In music, heterophony is a type of texture characterized by the simultaneous variation of a single melodic line. Such a texture can be regarded as a kind of complex monophony in which there is only one basic melody, but realized at the same time in multiple voices, each of which plays the melody differently, either in a different rhythm or tempo, or with various embellishments and elaborations. The term (coined by Archilochus) was initially introduced into systematic musicology to denote a subcategory of polyphonic music, though is now regarded as a textural category in its own right.

Heterophony is often a characteristic feature of non-Western traditional musics—for example Arabic classical music, Japanese Gagaku, the gamelan music of Indonesia, kulintang ensembles of the Philippines and the traditional music of Thailand. In European traditions, there are only few examples of heterophony. One such example is dissonant heterophony of dinaric Ganga or "Ojkavica" traditions from southern Bosnia, Croatia and Montenegro that is attributed to ancient Illyrian tradition. Another remarkably vigorous European tradition of heterophonic music exists, in the form of Outer Hebridean Gaelic psalmody.

[1]

The term heterophony may not clearly describe the phenomena involved, and the term polyphonic stratification is suggested instead:

"The technique of combining simultaneously one main melody and its variants is often incorrectly described as heterophony: polyphonic stratification seems a more precise description, since each of the 'layers' is not just a close approximation of the main melody, but also has distinct characteristics and a style of its own"[2]

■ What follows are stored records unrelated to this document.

Lemma str_app_nil_r s : s +:+ "" = s.
Proof. apply chars_inj. by rewrite chars_app, app_nil_r. Qed.

Lemma of_chars_app l k : of_chars (l ++ k) = of_chars l +:+ of_chars k.
Proof. apply chars_inj. by rewrite chars_app, !chars_of_chars. Qed.

#[export] Hint Rewrite chars_app length_chars length_of_chars str_length_app
  str_app_assoc str_app_nil_l str_app_nil_r str_app_cons : go_str.

(** A string in which a separator does not occur. *)
Definition free (c : ascii) (s : string) : Prop := c ∉ chars s.
#[export] Instance free_dec c s : Decision (free c s).
Proof. unfold free. apply _. Defined.

Lemma free_app c s t : free c (s +:+ t) ↔ free c s ∧ free c t.
Proof. unfold free. rewrite chars_app, elem_of_app. tauto. Qed.

Lemma free_cons c d s : free c (String d s) ↔ c ≠ d ∧ free c s.
Proof. unfold free. cbn. rewrite elem_of_cons. tauto. Qed.

Lemma free_nil c : free c "".
Proof. unfold free. apply not_elem_of_nil. Qed.

#[export] Hint Resolve free_nil : go.

(** ** Lemmas: Split and Join *)

Lemma Split_not_nil s sep : Split s sep ≠ [].
Proof.
  destruct s as [|c s]; cbn; [done|].
  case_decide; [done|]. by destruct (Split s sep).
Qed.

Lemma Split_free s sep : free sep s → Split s sep = [s].
Proof.
  induction s as [|c s IH]; [done|].
  rewrite free_cons. intros [Hc Hs]. cbn. rewrite IH by done. by rewrite decide_False by done.
Qed.

Lemma Split_app s sep t :
  free sep s → Split (s +:+ String sep t) sep = s :: Split t sep.
Proof.
  induction s as [|c s IH]; intros Hs.
  - rewrite str_app_nil_l. cbn. by rewrite decide_True.
  - apply free_cons in Hs as [Hc Hs]. rewrite str_app_cons. cbn.
    rewrite decide_False by done. by rewrite IH.
Qed.

Lemma Join_cons w ws sep : ws ≠ [] → Join (w :: ws) sep = w +:+ sep +:+ Join ws sep.
Proof. by destruct ws. Qed.

(** Splitting what [Join] wrote gives the parts back, when no part holds the
    separator. *)
Lemma Split_Join l sep :
  l ≠ [] → Forall (free sep) l → Split (Join l (String sep "")) sep = l.
Proof.
  intros Hl HF. induction HF as [|w ws Hw Hws IH]; [done|].
  destruct ws as [|w' ws']; [by apply Split_free|].
  rewrite Join_cons by done. rewrite str_app_cons, str_app_nil_l, Split_app by done.
  by rewrite IH.
Qed.

(** Joining the parts of a split gives the string back. *)
Lemma Join_Split s sep : Join (Split s sep) (String sep "") = s.
Proof.
  induction s as [|c s IH]; [done|]. cbn.
  case_decide as Hc.
  - subst c. rewrite Join_cons by apply Split_not_nil. by rewrite IH.
  - destruct (Split s sep) as [|w ws] eqn:E; [by apply Split_not_nil in E|].
    destruct ws as [|w' ws']; cbn [Join] in *; rewrite <-IH; by rewrite ?str_app_cons.
Qed.

Lemma Split_parts_free s sep : Forall (free sep) (Split s sep).
Proof.
  induction s as [|c s IH]; [repeat constructor; auto with go|]. cbn.
  case_decide as Hc; [constructor; auto with go|].
  destruct (Split s sep) as [|w ws]; inversion_clear IH; constructor; auto.
  - apply free_cons; auto with go.
  - apply free_cons; auto.
Qed.

Lemma Split_chars s sep w : w ∈ Split s sep → ∀ c, c ∈ chars w → c ∈ chars s.
Proof.
  revert w. induction s as [|c s IH]; cbn; intros w Hw.
  - apply list_elem_of_singleton in Hw as ->. done.
  - case_decide.
    + apply elem_of_cons in Hw as [->|Hw]; [by intros ? ?%not_elem_of_nil|].
      intros c' Hc'. right. by eapply IH.
    + destruct (Split s sep) as [|u us] eqn:E; [by apply Split_not_nil in E|].
      apply elem_of_cons in Hw as [->|Hw]; intros c' Hc'.
      * apply elem_of_cons in Hc' as [->|Hc']; [left|right; eapply IH; [left|done]].
      * right. eapply IH; [by right|done].
Qed.

(** ** Lemmas: prefixes *)

Lemma HasPrefix_app p s : HasPrefix (p +:+ s) p = true.
Proof.
  induction p as [|a p IH]; [by destruct s|]. rewrite str_app_cons. cbn.
  by rewrite bool_decide_eq_true_2.
Qed.

Lemma HasPrefix_spec s p : HasPrefix s p = true ↔ ∃ t, s = p +:+ t.
Proof.
  split.
  - revert s. induction p as [|a p IH]; intros s H; [by exists s|].
    destruct s as [|c s]; [done|]. cbn in H. apply andb_true_iff in H as [Ha H].
    apply bool_decide_eq_true_1 in Ha as ->. destruct (IH _ H) as [t ->]. by exists t.
  - intros [t ->]. apply HasPrefix_app.
Qed.

Lemma slice_to_length s n t : slice_to s n = Some t → String.length t = n.
Proof.
  revert s t. induction n as [|n IH]; intros s t; [by destruct s; intros [= <-]|].
  destruct s as [|c s]; [done|]. cbn.
  destruct (slice_to s n) as [t'|] eqn:E; cbn; [|done]. intros [= <-]. cbn. by rewrite (IH s t').
Qed.

Lemma slice_to_is_Some s n : is_Some (slice_to s n) ↔ (n ≤ String.length s)%nat.
Proof.
  revert n. induction s as [|c s IH]; intros [|n]; cbn.
  - split; [lia|eauto].
  - split; [by intros [? ?]|lia].
  - split; [lia|eauto].
  - rewrite fmap_is_Some, IH. lia.
Qed.

(** ** Lemmas: decimal numerals *)

Lemma char_digit_char d : (0 ≤ d < 10)%Z → char_digit (digit_char d) = Some d.
Proof.
  intros Hd.
  assert (d = 0 ∨ d = 1 ∨ d = 2 ∨ d = 3 ∨ d = 4 ∨ d = 5 ∨ d = 6 ∨ d = 7 ∨ d = 8 ∨ d = 9)%Z
    as [->|[->|[->|[->|[->|[->|[->|[->|[->| ->]]]]]]]]] by lia; reflexivity.
Qed.

Lemma char_digit_bounds c d : char_digit c = Some d → (0 ≤ d < 10)%Z.
Proof.
  unfold char_digit, ascii_in. destruct (andb _ _) eqn:E; [|done].
  apply andb_true_iff in E as [H1%Nat.leb_le H2%Nat.leb_le]. intros [= <-]. lia.
Qed.

Lemma parse_digits_bounds all max acc s v :
  (0 ≤ acc ≤ max)%Z → parse_digits all max acc s = Ok v → (0 ≤ v ≤ max)%Z.
Proof.
  revert acc. induction s as [|c s IH]; cbn; intros acc Ha; [by intros [= <-]|].
  destruct (char_digit c) as [d|] eqn:E; [|done].
  apply char_digit_bounds in E.
  destruct (max <? _)%Z eqn:Hlt; [done|]. apply Z.ltb_ge in Hlt. apply IH. lia.
Qed.

(** A parsed number fits the width it was parsed for. *)
Lemma ParseUint_bounds s max v :
  (0 ≤ max)%Z → ParseUint s max = Ok v → (0 ≤ v ≤ max)%Z.
Proof. intros Hm. destruct s; [done|]. apply parse_digits_bounds. lia. Qed.

Lemma of_digits_nonneg b ds : (0 ≤ b)%Z → Forall (λ d, 0 ≤ d)%Z ds → (0 ≤ of_digits b ds)%Z.
Proof.
  unfold of_digits. intros Hb HF.
  enough (∀ a, 0 ≤ a → 0 ≤ fold_left (λ a d, a * b + d) ds a)%Z by (apply H; lia).
  induction HF as [|d ds Hd _ IH]; cbn; intros a Ha; [done|]. apply IH. nia.
Qed.

Lemma parse_digits_digits all max acc ds :
  Forall (λ d, 0 ≤ d < 10)%Z ds → (0 ≤ acc)%Z →
  (fold_left (λ a d, a * 10 + d) ds acc ≤ max)%Z →
  parse_digits all max acc (digits_string ds) = Ok (fold_left (λ a d, a * 10 + d)%Z ds acc).
Proof.
  intros HF. revert acc. induction HF as [|d ds Hd HF IH]; intros acc Ha Hmax; [done|].
  cbn in *. rewrite char_digit_char by done.
  assert (acc * 10 + d ≤ max)%Z as Hle.
  { rewrite of_digits_acc in Hmax by lia.
    assert (Forall (λ d, 0 ≤ d)%Z ds) as HF0
      by (eapply Forall_impl; [exact HF|]; by intros ? [? ?]).
    pose proof (of_digits_nonneg 10 ds ltac:(lia) HF0) as H0.
    pose proof (Z.pow_pos_nonneg 10 (Z.of_nat (length ds)) ltac:(lia) ltac:(lia)).
    nia. }
  rewrite (proj2 (Z.ltb_ge _ _)) by done.
  apply IH; [lia|done].
Qed.

Lemma digits_string_nil ds : digits_string ds = "" → ds = [].
Proof. by destruct ds. Qed.

Lemma ParseUint_cons c s max : ParseUint (String c s) max = parse_digits (String c s) max 0 (String c s).
Proof. done. Qed.

(** Printing a number and parsing it gives it back, when it fits the width. *)
Lemma ParseUint_itoa n max : (0 ≤ n ≤ max)%Z → ParseUint (itoa n) max = Ok n.
Proof.
  intros Hn. unfold itoa. destruct (n =? 0)%Z eqn:E0.
  { apply Z.eqb_eq in E0 as ->. change (ParseUint "0" max) with (if (max <? 0)%Z then Err (num_error "0" "value out of range") else Ok 0%Z).
    by rewrite (proj2 (Z.ltb_ge _ _)) by lia. }
  apply Z.eqb_neq in E0. rewrite (proj2 (Z.ltb_ge _ _)) by lia.
  set (ds := to_digits (digits_fuel n) 10 n []).
  assert (of_digits 10 ds = n) as Hds.
  { apply of_to_digits; [lia|]. split; [lia|]. apply pow_digits_fuel; lia. }
  assert (parse_digits (digits_string ds) max 0 (digits_string ds) = Ok n) as Hp.
  { rewrite parse_digits_digits.
    - by f_equal.
    - by apply to_digits_bounds.
    - lia.
    - change (fold_left _ ds 0)%Z with (of_digits 10 ds). lia. }
  destruct (digits_string ds) as [|c s] eqn:E; [|by rewrite ParseUint_cons].
  apply digits_string_nil in E. exfalso.
  apply (to_digits_nonempty 10 (Z.to_nat (Z.log2 n)) n); [lia|exact E].
Qed.

Lemma itoa_inj n m : (0 ≤ n)%Z → (0 ≤ m)%Z → itoa n = itoa m → n = m.
Proof.
  intros Hn Hm H. pose proof (ParseUint_itoa n (Z.max n m)) as H1.
  pose proof (ParseUint_itoa m (Z.max n m)) as H2. rewrite H in H1.
  rewrite H1 in H2 by lia. specialize (H2 ltac:(lia)). by injection H2.
Qed.

(** The characters of a numeral are digits: it holds none of the separators of
    the configuration strings. *)
Lemma itoa_chars n c : (0 ≤ n)%Z → c ∈ chars (itoa n) → is_digit c = true.
Proof.
  intros Hn. unfold itoa. destruct (n =? 0)%Z eqn:E0.
  { cbn. intros ->%list_elem_of_singleton. reflexivity. }
  rewrite (proj2 (Z.ltb_ge _ _)) by lia.
  unfold digits_string. rewrite chars_of_chars. intros (d & -> & Hd)%list_elem_of_fmap.
  pose proof (to_digits_bounds 10 ltac:(lia) (digits_fuel n) n) as HF.
  rewrite Forall_forall in HF. specialize (HF d Hd). cbn in HF.
  assert (d = 0 ∨ d = 1 ∨ d = 2 ∨ d = 3 ∨ d = 4 ∨ d = 5 ∨ d = 6 ∨ d = 7 ∨ d = 8 ∨ d = 9)%Z
    as [->|[->|[->|[->|[->|[->|[->|[->|[->| ->]]]]]]]]] by lia; reflexivity.
Qed.

Lemma itoa_free n c : (0 ≤ n)%Z → is_digit c = false → free c (itoa n).
Proof. intros Hn Hc H%itoa_chars; [congruence|done]. Qed.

Heterophony is somewhat rare in Enescu and Stravinsky, who were directly influenced by non-Western (and largely heterophonic) musics. Heterophony is a standard technique in the music of the post-war avant-garde, however - for example Olivier Messiaen's Sept Haïkaï (1962), and Harrison Birtwistle's Pulse Shadows (1989-96). Other examples include Pierre Boulez's Rituel, Répons, and …explosante-fixe….[3] Benjamin Britten used it to great effect in many of his compositions, including parts of the War Requiem and especially his three Church Parables: Curlew River, The Burning Fiery Furnace and The Prodigal Son.

Sources

  1. ^ Morton, David (1976). The Traditional Music of Thailand, p.21. University of California Press. ISBN 0-520-01876-1.
  2. ^ Morton (1964), p.39.
  3. ^ Campbell, Edward (2010). Boulez, Music and Philosophy, p.211&213. ISBN 978-0-521-86242-4.